### [To do]
Provide only the number of lines in the records where "root" appears.

Saved entries:
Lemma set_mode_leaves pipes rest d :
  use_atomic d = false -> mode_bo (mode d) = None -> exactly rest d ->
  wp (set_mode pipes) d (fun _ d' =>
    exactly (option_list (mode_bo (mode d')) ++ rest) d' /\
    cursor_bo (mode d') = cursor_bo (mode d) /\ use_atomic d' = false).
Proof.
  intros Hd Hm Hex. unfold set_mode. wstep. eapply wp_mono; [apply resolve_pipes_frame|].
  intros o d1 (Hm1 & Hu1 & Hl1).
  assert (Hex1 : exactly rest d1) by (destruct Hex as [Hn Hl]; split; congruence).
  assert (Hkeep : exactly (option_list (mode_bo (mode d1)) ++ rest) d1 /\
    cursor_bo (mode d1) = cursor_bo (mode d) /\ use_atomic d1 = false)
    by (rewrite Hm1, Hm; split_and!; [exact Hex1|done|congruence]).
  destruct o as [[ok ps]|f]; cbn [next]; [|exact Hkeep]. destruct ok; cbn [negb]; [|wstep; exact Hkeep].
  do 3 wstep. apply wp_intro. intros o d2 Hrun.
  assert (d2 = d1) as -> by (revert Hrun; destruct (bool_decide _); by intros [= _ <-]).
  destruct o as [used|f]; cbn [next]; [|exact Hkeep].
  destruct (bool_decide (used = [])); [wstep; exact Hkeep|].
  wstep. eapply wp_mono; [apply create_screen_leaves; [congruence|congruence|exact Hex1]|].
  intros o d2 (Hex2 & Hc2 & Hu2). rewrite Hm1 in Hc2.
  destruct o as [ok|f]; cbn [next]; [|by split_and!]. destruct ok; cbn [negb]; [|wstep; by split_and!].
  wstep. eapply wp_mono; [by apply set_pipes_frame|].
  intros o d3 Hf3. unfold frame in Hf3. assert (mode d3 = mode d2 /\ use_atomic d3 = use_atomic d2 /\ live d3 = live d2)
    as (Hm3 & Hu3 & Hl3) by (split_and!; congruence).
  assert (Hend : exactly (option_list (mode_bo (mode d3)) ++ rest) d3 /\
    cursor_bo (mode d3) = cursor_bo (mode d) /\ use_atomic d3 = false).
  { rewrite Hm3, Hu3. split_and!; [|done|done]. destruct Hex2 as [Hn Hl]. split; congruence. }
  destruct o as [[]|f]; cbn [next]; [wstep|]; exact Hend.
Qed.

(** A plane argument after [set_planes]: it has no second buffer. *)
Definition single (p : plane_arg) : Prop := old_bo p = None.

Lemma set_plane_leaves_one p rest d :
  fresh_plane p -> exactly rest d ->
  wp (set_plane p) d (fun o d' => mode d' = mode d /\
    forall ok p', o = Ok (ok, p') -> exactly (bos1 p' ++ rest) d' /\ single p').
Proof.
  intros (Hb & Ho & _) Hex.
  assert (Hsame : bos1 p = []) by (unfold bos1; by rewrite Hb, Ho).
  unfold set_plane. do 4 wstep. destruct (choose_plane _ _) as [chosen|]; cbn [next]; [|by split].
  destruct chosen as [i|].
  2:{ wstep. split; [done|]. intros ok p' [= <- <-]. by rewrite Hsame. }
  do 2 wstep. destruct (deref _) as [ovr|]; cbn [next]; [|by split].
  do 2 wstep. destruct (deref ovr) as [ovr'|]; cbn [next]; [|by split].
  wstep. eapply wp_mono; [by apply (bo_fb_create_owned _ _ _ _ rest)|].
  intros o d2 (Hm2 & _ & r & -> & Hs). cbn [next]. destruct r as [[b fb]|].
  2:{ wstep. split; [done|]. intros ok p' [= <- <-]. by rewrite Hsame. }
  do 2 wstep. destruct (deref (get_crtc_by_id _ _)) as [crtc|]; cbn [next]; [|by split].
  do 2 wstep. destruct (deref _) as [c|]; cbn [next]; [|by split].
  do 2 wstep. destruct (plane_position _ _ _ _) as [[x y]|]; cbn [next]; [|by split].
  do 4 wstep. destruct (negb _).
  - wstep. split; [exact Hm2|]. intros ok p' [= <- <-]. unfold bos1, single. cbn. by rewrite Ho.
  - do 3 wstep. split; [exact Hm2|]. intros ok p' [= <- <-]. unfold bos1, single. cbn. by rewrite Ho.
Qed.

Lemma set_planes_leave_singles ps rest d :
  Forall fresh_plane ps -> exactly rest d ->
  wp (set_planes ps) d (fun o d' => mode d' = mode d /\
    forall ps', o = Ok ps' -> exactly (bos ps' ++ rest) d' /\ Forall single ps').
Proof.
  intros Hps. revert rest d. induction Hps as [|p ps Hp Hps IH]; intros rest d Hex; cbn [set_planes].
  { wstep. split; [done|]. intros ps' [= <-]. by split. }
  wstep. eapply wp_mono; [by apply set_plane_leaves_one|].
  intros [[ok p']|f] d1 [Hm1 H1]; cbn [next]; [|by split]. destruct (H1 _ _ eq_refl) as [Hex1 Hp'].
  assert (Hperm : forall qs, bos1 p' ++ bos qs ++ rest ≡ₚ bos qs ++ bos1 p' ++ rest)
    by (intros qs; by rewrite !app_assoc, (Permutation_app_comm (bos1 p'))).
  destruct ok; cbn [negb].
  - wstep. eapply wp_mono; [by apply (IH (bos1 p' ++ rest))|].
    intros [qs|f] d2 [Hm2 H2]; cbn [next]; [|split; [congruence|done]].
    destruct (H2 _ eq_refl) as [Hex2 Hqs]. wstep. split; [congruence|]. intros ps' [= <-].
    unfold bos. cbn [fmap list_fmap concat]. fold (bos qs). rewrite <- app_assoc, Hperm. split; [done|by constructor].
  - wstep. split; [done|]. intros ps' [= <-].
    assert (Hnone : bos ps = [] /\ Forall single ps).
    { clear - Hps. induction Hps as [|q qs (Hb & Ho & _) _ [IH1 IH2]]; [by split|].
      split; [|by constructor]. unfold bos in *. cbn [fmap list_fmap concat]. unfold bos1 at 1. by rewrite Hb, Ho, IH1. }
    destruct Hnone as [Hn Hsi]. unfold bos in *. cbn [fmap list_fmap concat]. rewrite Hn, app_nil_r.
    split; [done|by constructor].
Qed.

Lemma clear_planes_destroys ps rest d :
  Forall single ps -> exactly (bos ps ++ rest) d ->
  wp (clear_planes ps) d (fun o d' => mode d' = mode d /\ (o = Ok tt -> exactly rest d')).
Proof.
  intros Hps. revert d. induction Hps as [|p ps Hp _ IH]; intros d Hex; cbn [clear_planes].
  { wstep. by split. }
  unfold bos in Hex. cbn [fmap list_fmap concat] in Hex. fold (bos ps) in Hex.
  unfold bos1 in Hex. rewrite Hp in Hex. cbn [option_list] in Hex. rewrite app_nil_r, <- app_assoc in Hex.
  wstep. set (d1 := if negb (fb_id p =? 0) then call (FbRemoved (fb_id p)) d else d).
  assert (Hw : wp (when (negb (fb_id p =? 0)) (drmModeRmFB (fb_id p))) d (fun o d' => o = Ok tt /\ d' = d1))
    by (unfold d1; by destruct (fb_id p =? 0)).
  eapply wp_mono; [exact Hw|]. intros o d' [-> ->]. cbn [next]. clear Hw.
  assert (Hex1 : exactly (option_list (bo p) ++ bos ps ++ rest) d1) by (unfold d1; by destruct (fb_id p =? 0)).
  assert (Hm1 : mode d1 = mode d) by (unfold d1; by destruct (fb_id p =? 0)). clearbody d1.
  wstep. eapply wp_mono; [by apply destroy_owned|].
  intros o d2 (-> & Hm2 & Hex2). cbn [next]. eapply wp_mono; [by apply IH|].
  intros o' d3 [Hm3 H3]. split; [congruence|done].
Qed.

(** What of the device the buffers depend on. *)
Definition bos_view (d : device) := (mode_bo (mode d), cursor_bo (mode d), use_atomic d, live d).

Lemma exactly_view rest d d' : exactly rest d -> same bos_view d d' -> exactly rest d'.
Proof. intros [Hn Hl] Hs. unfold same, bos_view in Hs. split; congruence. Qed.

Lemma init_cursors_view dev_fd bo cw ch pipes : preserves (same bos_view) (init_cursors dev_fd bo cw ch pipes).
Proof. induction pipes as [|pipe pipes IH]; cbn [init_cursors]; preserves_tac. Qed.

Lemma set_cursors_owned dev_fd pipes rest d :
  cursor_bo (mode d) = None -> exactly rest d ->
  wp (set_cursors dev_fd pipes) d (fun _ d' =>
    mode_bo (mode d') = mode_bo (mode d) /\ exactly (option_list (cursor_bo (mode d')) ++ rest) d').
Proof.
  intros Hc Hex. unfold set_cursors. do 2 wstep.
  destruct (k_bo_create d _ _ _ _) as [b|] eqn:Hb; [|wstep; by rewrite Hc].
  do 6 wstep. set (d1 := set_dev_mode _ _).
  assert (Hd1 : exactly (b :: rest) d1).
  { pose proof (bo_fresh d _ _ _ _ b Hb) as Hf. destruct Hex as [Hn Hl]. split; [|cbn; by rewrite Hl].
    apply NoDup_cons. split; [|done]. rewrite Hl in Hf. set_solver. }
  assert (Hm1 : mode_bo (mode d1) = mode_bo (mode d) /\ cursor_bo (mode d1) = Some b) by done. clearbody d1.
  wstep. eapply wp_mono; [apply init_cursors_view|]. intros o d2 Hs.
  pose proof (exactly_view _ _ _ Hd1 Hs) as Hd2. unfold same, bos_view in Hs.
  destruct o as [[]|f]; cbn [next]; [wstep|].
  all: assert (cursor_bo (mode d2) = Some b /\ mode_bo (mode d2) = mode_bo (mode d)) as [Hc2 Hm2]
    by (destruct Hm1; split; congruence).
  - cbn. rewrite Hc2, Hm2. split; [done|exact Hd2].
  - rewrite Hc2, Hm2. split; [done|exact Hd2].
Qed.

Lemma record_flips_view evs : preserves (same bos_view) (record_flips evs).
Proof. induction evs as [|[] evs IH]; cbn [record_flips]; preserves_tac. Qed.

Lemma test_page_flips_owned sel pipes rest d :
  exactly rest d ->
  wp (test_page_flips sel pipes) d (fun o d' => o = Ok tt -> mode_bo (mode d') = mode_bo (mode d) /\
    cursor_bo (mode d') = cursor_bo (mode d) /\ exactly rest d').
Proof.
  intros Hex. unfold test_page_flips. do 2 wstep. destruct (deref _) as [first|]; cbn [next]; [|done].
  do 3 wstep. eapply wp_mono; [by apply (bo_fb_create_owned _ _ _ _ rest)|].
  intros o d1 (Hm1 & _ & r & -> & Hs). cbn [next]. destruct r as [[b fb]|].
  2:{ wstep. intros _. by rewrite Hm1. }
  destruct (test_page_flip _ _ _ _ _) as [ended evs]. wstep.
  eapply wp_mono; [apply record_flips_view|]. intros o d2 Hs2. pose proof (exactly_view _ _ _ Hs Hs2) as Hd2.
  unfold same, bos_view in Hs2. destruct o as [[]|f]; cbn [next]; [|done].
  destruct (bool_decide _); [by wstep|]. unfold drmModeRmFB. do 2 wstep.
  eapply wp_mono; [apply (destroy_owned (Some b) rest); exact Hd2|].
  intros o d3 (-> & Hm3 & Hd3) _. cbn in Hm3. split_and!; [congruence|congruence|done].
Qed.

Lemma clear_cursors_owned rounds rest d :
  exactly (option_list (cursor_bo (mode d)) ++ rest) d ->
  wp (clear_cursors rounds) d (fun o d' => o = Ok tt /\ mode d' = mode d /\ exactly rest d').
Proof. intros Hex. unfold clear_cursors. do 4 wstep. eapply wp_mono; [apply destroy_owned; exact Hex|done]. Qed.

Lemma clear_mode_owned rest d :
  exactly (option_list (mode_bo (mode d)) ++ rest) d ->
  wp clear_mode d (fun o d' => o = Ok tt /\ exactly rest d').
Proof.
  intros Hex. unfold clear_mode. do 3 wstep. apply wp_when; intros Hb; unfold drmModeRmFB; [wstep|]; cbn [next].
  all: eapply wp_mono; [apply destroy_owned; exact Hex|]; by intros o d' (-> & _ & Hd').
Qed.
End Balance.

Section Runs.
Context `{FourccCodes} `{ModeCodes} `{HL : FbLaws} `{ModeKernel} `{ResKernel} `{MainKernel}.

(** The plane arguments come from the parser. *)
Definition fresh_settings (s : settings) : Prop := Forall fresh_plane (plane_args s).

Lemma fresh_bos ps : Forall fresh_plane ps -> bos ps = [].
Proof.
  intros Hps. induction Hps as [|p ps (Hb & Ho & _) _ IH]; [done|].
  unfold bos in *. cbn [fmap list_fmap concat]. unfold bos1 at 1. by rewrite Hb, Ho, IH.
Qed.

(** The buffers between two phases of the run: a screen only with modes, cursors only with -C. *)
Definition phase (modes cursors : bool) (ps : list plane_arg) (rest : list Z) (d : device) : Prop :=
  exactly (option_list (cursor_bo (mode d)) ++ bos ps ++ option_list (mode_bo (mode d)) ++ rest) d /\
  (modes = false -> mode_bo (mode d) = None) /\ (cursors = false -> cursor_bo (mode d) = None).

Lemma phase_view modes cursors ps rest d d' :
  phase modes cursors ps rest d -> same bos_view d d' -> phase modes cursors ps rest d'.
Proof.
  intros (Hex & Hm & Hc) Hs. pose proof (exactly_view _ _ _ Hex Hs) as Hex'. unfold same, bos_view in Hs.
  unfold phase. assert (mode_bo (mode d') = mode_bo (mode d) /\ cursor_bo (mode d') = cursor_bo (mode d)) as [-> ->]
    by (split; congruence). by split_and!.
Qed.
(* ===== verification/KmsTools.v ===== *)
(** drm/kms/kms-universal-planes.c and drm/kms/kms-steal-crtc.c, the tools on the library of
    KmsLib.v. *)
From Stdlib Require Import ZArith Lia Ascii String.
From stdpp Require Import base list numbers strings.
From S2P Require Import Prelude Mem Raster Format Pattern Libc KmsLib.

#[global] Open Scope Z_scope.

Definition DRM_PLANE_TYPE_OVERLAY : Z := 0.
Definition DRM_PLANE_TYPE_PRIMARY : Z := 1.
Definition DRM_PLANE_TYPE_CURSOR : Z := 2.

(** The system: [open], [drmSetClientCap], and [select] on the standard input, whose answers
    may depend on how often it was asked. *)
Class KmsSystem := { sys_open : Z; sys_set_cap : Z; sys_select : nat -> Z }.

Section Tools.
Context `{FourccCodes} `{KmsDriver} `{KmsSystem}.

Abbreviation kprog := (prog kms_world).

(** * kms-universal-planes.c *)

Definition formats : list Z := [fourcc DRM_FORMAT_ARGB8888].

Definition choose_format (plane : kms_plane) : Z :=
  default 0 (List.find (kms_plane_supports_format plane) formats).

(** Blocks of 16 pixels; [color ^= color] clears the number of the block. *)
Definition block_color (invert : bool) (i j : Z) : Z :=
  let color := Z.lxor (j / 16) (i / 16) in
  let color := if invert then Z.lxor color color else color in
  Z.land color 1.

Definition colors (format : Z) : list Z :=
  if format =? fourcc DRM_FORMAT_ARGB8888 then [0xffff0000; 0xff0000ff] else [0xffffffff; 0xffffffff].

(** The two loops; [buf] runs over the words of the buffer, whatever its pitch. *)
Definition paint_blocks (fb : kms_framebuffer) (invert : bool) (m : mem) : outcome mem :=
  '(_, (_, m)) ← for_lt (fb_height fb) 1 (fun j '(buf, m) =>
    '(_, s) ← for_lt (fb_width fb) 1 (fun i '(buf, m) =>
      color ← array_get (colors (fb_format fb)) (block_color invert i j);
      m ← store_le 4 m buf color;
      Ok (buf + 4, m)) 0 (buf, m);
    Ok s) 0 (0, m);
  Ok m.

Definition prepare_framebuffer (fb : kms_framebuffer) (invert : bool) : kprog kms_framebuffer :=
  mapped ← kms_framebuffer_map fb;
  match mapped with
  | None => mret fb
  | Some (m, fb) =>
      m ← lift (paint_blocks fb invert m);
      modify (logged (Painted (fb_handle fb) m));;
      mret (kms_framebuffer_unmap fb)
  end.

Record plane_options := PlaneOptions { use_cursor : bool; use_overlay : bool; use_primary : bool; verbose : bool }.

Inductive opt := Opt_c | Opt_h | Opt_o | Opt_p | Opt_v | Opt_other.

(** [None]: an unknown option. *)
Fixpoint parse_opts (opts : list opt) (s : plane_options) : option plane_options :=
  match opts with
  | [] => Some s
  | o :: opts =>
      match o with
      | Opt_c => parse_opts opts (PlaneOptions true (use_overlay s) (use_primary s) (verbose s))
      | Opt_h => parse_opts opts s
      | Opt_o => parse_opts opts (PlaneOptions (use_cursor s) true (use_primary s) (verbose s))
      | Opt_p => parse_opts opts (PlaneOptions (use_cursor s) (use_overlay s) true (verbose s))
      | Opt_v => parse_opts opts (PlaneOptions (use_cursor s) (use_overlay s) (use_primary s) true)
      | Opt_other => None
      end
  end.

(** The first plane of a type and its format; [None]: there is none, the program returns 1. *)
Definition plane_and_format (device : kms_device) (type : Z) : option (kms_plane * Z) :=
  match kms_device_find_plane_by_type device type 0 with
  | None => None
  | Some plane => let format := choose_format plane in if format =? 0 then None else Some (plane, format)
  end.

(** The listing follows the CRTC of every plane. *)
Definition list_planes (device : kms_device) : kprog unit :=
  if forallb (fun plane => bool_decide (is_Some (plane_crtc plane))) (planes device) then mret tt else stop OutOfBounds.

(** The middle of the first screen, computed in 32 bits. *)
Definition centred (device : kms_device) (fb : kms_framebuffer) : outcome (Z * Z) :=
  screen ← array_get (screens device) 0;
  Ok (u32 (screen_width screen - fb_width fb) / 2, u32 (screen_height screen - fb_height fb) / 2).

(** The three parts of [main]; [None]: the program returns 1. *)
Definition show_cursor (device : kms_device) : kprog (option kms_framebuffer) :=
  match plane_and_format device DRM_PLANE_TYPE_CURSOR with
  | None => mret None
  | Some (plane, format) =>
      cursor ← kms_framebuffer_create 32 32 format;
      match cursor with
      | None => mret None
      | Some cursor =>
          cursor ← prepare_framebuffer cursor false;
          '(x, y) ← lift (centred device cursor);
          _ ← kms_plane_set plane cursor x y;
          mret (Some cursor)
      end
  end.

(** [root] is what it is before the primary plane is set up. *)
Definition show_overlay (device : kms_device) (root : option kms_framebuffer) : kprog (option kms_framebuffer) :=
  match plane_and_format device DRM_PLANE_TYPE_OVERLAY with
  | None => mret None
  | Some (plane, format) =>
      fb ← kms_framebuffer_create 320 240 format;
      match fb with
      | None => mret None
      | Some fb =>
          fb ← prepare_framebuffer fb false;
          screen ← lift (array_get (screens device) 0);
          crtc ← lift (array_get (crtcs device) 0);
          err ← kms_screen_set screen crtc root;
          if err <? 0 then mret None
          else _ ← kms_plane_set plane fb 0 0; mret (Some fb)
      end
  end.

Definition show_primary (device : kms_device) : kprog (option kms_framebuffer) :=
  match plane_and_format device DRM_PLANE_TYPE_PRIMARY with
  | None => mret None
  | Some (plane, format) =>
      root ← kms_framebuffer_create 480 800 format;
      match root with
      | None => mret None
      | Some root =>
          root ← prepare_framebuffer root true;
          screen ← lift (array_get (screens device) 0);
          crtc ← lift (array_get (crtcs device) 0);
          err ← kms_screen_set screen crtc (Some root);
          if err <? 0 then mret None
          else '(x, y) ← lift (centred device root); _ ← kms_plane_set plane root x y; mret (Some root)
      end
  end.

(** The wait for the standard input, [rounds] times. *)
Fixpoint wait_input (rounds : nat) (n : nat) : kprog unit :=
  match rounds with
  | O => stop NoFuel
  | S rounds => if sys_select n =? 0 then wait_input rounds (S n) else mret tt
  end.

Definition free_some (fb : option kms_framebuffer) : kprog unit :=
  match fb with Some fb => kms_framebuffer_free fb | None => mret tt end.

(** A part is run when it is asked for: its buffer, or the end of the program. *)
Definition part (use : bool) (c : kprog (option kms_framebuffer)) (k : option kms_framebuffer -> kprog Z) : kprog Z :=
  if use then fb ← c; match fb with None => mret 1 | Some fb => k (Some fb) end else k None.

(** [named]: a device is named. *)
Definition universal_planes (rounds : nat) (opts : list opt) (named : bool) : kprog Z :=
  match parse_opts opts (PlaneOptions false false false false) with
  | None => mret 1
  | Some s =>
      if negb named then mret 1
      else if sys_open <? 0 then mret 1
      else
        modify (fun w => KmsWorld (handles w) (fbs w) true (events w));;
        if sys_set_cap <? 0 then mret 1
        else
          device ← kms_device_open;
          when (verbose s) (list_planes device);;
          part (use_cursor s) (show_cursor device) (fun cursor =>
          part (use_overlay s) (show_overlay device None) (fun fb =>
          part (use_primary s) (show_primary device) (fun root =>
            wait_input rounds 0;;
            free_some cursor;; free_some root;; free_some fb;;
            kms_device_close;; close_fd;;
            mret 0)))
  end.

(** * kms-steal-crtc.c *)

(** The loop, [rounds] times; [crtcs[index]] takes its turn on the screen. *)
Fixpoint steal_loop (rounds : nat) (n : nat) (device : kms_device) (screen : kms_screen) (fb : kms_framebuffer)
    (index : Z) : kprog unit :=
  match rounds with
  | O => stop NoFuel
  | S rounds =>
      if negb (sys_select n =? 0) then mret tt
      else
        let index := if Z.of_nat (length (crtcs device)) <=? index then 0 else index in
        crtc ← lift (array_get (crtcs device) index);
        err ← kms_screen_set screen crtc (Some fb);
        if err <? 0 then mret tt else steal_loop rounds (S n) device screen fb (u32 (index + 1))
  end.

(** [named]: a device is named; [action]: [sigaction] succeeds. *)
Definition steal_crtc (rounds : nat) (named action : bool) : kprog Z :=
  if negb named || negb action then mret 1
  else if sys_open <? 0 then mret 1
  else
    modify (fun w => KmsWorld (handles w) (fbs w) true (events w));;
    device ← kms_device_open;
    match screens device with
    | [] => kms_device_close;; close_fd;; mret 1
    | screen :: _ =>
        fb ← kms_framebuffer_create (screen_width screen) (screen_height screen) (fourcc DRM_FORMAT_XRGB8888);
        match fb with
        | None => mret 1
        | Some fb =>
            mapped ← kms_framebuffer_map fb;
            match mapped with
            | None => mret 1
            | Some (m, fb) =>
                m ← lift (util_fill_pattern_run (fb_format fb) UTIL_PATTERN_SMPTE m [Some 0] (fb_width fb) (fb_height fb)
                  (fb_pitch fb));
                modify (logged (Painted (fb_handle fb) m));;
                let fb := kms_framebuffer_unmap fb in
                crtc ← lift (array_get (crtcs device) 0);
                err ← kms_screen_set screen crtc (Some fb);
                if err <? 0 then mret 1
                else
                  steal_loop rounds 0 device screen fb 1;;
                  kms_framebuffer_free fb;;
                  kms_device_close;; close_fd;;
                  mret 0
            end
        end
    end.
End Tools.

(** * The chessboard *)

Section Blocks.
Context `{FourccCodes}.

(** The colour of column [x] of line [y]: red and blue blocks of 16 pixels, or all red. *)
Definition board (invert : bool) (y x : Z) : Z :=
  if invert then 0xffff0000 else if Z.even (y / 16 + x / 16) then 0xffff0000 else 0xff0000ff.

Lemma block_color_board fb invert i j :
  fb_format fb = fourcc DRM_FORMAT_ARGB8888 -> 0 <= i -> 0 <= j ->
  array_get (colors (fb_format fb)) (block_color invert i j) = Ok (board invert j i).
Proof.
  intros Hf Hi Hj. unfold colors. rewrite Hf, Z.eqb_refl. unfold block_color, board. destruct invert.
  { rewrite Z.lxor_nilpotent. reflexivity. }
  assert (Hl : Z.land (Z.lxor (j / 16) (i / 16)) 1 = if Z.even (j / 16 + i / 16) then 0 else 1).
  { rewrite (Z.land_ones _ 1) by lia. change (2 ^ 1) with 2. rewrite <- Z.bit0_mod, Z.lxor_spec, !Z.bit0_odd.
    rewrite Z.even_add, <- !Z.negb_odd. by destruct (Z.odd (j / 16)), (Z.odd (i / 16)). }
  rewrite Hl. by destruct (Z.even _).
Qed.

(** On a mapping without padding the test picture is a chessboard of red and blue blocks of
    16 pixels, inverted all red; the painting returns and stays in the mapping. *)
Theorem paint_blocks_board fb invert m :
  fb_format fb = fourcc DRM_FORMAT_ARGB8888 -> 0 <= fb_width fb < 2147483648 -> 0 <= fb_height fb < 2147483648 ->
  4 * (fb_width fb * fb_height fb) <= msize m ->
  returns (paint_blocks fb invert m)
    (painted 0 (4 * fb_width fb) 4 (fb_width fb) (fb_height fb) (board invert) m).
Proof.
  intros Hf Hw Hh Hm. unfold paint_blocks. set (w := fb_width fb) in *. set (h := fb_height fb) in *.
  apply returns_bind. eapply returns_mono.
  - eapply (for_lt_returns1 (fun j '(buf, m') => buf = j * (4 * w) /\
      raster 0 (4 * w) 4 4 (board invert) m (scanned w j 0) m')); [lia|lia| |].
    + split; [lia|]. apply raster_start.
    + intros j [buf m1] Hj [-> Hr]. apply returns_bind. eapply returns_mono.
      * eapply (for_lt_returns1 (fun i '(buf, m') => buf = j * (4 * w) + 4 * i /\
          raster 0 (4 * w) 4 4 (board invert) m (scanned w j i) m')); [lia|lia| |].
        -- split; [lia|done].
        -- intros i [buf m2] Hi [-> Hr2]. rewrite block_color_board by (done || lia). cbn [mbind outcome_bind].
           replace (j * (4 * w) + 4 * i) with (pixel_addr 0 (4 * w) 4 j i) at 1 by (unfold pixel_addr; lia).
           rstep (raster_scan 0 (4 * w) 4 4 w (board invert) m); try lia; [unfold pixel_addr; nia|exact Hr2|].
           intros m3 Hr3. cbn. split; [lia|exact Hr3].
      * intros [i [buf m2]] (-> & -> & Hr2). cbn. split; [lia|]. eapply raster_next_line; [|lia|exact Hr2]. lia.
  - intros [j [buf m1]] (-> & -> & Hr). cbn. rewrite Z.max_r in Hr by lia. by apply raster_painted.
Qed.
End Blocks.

### [Result of this exercise]
11